Data in this exercise
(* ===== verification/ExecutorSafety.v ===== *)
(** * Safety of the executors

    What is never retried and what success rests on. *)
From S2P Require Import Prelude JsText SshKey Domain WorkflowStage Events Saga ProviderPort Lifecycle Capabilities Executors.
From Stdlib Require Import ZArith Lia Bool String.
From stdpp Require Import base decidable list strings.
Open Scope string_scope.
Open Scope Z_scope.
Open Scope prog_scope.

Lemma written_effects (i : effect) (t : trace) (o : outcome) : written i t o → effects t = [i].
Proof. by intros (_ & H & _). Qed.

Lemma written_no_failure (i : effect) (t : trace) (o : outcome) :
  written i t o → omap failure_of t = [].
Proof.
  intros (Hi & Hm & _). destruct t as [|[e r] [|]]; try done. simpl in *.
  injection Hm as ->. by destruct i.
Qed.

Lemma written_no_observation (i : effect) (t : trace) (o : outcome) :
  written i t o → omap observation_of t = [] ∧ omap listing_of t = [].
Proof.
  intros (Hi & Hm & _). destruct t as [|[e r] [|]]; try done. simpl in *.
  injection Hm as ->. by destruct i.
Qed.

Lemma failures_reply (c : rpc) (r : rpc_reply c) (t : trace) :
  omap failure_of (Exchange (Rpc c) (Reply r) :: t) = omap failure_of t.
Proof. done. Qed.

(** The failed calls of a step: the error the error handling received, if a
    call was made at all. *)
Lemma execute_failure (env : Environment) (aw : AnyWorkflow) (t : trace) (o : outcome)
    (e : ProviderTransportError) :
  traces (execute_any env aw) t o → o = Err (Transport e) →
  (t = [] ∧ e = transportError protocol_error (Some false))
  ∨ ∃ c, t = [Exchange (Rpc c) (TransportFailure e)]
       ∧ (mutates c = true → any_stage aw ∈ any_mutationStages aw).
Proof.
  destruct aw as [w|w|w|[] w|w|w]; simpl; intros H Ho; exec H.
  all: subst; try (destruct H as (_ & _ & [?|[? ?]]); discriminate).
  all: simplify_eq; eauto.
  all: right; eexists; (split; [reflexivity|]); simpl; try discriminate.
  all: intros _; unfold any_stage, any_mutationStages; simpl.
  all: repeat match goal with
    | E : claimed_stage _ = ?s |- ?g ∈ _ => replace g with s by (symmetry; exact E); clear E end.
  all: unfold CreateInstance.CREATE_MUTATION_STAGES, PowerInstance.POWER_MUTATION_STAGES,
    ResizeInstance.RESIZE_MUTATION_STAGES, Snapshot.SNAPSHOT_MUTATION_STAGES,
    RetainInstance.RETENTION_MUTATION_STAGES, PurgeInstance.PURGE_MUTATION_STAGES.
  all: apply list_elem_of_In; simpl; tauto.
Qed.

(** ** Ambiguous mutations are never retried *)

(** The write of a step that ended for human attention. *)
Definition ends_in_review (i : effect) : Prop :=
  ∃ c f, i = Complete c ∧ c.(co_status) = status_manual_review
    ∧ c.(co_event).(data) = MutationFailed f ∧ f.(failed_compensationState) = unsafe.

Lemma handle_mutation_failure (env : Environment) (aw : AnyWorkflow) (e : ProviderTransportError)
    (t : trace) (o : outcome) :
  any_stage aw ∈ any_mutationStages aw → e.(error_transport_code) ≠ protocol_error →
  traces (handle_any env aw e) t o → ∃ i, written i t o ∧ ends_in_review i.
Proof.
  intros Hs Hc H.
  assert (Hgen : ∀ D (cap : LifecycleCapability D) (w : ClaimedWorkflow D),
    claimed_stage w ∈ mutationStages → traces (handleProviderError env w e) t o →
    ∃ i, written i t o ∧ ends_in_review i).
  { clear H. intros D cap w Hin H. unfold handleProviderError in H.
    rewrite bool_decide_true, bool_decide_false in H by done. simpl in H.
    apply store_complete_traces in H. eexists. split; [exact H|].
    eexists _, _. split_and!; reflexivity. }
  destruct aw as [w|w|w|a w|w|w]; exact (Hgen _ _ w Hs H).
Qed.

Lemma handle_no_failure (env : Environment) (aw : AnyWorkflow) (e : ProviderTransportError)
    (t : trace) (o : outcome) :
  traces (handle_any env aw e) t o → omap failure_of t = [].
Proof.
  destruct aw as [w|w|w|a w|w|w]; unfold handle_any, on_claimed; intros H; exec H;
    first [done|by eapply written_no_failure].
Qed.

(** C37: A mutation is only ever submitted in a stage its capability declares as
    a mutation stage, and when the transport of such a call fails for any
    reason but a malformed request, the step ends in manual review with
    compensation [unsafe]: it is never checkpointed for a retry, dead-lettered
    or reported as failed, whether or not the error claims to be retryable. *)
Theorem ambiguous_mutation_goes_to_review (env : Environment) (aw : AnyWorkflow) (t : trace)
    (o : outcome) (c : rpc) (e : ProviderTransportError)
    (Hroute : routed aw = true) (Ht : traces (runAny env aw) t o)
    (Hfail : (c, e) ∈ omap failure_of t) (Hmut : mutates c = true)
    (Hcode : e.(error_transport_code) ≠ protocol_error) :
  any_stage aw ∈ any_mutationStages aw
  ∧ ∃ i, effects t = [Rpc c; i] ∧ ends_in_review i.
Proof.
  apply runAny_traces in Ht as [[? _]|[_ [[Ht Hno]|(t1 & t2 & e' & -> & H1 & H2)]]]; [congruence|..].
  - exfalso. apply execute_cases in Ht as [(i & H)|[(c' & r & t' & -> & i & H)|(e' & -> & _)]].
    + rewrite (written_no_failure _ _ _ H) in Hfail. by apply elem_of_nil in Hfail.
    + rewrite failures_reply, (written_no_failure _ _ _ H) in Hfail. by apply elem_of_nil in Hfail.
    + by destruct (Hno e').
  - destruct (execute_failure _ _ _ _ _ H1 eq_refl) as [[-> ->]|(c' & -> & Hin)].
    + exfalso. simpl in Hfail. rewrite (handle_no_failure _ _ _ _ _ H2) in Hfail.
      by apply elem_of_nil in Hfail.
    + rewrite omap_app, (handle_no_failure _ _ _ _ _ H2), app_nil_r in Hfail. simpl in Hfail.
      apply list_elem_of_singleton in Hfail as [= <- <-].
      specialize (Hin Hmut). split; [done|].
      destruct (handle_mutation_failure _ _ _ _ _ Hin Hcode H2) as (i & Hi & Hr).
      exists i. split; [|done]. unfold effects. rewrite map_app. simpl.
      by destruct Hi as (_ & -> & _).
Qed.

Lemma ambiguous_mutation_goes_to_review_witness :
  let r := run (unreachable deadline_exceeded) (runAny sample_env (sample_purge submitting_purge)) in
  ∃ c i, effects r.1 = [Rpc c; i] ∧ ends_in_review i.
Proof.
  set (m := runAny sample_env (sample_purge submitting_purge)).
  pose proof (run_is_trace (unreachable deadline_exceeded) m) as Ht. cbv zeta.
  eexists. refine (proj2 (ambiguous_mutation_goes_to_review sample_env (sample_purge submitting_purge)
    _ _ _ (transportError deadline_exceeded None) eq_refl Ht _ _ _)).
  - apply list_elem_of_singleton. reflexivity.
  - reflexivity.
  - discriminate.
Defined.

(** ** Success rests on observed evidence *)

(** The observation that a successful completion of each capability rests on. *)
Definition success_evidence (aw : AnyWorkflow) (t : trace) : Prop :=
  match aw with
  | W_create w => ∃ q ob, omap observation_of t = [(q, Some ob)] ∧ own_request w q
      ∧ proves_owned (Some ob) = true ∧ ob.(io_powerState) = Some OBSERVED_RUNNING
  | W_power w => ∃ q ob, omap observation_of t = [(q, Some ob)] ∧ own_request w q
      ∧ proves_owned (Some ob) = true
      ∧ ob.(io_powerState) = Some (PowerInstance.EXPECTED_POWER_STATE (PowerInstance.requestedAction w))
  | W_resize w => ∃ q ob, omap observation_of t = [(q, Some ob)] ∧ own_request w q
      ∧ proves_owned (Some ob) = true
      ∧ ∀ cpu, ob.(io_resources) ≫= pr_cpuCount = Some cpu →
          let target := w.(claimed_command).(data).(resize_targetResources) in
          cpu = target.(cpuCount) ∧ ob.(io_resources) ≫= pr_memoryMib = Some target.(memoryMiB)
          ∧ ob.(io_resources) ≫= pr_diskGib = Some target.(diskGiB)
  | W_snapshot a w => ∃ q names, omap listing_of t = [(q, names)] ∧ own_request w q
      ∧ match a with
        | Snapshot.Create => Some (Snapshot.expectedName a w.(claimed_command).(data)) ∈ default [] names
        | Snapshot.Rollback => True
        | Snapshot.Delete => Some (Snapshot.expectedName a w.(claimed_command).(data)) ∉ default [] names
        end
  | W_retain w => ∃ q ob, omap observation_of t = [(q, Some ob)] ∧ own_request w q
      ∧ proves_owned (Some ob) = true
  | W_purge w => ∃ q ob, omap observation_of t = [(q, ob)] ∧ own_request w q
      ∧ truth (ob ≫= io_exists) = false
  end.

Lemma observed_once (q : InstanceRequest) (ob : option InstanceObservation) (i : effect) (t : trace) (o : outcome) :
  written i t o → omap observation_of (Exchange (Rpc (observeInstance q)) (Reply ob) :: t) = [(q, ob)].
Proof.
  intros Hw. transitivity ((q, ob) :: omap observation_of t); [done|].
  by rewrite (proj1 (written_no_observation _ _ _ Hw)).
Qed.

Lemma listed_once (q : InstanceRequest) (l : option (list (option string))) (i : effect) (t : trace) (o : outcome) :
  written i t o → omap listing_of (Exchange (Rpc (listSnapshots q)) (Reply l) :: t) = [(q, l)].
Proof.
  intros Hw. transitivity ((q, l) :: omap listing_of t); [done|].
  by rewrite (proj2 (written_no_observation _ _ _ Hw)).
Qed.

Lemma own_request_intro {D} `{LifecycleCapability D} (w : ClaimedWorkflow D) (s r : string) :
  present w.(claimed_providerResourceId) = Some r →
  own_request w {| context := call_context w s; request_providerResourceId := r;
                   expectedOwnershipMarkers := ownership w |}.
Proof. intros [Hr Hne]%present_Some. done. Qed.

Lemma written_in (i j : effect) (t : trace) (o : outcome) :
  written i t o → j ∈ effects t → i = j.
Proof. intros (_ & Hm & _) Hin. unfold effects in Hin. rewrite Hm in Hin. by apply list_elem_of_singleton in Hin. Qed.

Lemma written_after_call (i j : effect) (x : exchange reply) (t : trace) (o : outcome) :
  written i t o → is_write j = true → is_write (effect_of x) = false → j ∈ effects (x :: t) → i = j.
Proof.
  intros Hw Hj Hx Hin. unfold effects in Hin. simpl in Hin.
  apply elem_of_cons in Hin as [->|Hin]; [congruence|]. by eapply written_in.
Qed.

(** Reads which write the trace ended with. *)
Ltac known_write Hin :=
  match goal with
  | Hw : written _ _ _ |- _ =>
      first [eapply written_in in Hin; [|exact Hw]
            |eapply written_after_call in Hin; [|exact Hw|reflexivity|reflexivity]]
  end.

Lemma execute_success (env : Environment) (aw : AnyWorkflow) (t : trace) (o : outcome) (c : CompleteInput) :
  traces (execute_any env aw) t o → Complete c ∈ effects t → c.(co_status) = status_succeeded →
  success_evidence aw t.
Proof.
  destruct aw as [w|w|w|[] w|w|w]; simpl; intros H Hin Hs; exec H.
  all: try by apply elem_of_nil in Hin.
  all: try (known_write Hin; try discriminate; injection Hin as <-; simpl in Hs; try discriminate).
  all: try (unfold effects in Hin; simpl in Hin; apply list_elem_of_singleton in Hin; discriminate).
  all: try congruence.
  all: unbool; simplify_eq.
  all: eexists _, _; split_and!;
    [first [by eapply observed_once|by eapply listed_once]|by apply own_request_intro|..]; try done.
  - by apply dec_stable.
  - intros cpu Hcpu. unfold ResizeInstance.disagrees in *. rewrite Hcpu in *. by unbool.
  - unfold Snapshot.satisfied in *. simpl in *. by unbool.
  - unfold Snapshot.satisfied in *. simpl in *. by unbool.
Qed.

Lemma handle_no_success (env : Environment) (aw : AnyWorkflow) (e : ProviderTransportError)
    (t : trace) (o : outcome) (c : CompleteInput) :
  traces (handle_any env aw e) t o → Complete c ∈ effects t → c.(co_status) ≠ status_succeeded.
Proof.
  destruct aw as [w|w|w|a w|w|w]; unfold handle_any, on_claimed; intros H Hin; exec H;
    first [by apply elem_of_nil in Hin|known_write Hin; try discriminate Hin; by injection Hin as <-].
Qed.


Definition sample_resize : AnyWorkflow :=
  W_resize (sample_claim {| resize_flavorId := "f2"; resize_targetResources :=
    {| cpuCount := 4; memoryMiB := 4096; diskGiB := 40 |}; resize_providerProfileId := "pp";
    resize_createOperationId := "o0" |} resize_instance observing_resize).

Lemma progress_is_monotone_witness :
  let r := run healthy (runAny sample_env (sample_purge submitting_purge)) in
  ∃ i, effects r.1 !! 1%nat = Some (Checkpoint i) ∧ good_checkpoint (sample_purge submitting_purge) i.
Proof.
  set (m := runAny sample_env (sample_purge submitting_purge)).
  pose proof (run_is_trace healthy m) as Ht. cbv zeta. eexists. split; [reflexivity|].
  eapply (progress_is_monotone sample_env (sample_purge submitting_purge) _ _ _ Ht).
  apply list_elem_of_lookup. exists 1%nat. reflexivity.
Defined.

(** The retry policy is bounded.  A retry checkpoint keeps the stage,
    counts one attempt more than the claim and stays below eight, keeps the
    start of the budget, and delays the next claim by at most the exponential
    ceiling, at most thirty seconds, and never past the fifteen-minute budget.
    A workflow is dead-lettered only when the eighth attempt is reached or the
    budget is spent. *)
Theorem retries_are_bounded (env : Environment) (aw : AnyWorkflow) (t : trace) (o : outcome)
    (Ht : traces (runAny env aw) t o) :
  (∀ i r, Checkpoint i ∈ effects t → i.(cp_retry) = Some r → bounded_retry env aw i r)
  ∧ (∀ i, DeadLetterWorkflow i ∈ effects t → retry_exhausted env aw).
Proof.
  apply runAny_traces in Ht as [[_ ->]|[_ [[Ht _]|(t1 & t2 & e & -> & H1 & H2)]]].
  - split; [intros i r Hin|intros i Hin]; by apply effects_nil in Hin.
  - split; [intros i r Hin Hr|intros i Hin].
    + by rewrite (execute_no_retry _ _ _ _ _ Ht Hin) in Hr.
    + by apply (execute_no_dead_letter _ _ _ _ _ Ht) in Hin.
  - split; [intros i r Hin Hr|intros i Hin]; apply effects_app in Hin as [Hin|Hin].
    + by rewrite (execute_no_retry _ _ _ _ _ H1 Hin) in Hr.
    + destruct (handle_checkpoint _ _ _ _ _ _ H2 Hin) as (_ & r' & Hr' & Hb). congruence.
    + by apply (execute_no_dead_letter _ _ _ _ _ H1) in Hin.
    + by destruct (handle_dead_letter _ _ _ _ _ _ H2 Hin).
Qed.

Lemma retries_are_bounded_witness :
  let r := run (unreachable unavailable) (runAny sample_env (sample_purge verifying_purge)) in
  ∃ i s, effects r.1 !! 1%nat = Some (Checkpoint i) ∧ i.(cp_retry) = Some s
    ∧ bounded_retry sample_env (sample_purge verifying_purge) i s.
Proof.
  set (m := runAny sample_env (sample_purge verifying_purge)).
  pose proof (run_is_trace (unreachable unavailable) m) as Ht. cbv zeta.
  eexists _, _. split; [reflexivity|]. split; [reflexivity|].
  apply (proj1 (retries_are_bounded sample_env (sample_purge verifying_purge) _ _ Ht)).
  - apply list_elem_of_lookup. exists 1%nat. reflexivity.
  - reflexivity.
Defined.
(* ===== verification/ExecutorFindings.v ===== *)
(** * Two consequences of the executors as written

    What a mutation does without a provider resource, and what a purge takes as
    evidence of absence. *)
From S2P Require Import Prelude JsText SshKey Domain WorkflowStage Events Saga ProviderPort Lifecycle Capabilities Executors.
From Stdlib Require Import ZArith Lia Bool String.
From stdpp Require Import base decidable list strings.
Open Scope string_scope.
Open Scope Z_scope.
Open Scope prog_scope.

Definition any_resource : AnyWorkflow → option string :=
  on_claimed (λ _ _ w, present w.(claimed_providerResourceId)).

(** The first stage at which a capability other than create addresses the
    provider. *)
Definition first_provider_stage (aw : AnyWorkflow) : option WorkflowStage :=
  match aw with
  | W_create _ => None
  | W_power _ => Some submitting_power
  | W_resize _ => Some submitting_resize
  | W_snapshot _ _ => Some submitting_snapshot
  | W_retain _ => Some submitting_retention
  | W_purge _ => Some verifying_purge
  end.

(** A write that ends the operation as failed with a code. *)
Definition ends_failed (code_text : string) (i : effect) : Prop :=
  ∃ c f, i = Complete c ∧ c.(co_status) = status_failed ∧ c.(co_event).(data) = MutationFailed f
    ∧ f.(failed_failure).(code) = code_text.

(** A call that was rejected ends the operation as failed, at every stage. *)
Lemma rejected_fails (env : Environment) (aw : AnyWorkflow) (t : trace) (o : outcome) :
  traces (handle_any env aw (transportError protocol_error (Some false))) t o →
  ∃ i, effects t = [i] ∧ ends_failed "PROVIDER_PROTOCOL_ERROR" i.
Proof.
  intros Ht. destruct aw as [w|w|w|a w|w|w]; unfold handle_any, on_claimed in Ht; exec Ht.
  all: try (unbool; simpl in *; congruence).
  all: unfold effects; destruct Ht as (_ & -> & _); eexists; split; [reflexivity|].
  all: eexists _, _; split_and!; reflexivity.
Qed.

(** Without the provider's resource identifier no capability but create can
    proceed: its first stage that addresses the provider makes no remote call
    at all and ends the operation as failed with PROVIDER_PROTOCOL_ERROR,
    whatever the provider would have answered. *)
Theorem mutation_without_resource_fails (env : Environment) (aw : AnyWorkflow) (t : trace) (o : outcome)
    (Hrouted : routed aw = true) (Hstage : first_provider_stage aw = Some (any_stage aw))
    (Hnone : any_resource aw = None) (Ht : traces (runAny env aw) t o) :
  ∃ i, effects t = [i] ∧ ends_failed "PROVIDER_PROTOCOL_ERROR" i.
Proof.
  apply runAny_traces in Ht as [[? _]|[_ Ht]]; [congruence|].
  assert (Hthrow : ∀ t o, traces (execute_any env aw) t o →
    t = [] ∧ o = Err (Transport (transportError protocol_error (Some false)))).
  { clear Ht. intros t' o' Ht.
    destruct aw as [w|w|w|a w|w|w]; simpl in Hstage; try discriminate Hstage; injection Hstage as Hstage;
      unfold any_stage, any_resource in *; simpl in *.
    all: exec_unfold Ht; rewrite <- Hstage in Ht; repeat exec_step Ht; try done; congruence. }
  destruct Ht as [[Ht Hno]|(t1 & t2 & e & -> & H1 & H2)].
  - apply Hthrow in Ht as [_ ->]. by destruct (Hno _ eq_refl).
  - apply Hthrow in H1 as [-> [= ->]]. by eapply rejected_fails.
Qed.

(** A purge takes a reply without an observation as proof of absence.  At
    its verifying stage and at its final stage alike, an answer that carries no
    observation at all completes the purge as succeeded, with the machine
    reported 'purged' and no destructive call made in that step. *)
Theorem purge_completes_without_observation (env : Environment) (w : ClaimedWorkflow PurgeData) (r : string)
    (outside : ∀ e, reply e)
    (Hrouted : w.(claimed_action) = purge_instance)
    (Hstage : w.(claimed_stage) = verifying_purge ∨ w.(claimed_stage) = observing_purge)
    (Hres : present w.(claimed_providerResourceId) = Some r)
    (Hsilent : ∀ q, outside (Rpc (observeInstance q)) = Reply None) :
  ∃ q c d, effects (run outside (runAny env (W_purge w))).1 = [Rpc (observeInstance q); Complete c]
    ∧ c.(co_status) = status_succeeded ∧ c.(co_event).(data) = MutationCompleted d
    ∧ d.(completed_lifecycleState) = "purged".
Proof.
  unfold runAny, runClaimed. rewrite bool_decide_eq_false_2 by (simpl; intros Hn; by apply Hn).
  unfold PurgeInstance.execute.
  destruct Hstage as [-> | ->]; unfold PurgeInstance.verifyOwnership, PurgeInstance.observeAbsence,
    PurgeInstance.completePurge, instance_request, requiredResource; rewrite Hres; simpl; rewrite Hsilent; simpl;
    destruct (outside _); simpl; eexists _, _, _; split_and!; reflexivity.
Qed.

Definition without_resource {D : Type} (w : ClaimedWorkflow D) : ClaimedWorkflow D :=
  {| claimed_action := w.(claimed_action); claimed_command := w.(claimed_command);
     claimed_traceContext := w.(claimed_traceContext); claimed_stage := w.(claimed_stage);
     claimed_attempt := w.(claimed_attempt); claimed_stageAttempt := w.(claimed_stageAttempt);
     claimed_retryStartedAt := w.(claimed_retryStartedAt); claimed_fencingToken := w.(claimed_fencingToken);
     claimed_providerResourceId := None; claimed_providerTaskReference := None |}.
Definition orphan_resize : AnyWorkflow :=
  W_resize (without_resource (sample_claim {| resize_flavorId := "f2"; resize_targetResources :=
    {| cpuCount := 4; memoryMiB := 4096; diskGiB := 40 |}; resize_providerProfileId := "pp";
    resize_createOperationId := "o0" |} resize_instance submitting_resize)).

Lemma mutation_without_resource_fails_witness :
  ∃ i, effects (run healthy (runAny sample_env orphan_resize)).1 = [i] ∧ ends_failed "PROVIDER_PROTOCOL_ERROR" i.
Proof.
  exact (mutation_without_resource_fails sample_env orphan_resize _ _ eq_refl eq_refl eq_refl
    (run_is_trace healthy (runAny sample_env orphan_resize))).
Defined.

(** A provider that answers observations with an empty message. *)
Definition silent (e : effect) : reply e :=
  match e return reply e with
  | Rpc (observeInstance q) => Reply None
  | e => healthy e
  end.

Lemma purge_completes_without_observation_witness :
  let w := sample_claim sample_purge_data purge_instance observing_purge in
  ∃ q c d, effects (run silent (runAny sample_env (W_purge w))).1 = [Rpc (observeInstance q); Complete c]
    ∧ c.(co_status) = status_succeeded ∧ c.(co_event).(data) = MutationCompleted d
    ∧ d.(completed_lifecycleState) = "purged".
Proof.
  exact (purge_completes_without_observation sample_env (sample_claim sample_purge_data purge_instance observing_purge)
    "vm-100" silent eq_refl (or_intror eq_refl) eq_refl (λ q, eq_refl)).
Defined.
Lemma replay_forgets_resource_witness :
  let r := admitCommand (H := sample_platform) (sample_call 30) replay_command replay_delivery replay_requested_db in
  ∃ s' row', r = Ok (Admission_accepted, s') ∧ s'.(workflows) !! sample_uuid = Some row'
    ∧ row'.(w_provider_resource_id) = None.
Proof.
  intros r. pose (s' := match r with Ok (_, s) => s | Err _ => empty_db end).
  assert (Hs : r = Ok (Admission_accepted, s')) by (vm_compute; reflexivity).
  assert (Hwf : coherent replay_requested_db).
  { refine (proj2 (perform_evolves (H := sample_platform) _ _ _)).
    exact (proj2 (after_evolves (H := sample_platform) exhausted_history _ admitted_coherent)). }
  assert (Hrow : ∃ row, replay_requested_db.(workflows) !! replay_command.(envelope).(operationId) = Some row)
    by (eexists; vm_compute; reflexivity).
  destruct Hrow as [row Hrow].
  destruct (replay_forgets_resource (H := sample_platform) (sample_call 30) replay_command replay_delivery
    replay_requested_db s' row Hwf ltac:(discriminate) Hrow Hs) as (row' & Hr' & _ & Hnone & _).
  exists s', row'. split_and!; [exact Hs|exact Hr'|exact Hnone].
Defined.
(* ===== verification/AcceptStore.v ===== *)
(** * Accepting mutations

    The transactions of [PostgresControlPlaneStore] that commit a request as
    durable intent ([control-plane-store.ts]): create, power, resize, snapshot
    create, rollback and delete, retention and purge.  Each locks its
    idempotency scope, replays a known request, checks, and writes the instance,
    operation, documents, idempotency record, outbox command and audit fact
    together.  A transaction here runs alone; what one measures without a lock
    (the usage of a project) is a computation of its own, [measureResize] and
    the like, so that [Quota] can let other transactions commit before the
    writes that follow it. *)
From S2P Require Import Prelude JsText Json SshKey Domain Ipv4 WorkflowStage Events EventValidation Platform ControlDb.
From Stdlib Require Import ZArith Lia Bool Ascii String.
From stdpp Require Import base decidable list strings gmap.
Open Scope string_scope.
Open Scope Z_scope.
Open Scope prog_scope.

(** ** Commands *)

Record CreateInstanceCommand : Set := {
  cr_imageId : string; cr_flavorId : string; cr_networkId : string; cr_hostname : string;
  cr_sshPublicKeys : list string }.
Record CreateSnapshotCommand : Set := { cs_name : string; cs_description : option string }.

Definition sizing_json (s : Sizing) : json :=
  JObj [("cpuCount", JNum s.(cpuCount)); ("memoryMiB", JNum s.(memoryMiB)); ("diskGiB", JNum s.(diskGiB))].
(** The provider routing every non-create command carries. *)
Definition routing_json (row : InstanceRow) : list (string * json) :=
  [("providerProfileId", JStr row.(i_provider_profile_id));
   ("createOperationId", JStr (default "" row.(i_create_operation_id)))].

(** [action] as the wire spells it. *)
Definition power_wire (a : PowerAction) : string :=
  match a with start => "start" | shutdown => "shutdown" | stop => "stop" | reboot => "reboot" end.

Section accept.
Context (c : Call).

Exercise aim
Could you set down, exactly as written, the lines above between the one holding "(** ** Commands *)" and the one holding "Definition sizing_json (s", inclusive, and nothing more?

Task output
(** ** Commands *)

Record CreateInstanceCommand : Set := {
  cr_imageId : string; cr_flavorId : string; cr_networkId : string; cr_hostname : string;
  cr_sshPublicKeys : list string }.
Record CreateSnapshotCommand : Set := { cs_name : string; cs_description : option string }.

Definition sizing_json (s : Sizing) : json :=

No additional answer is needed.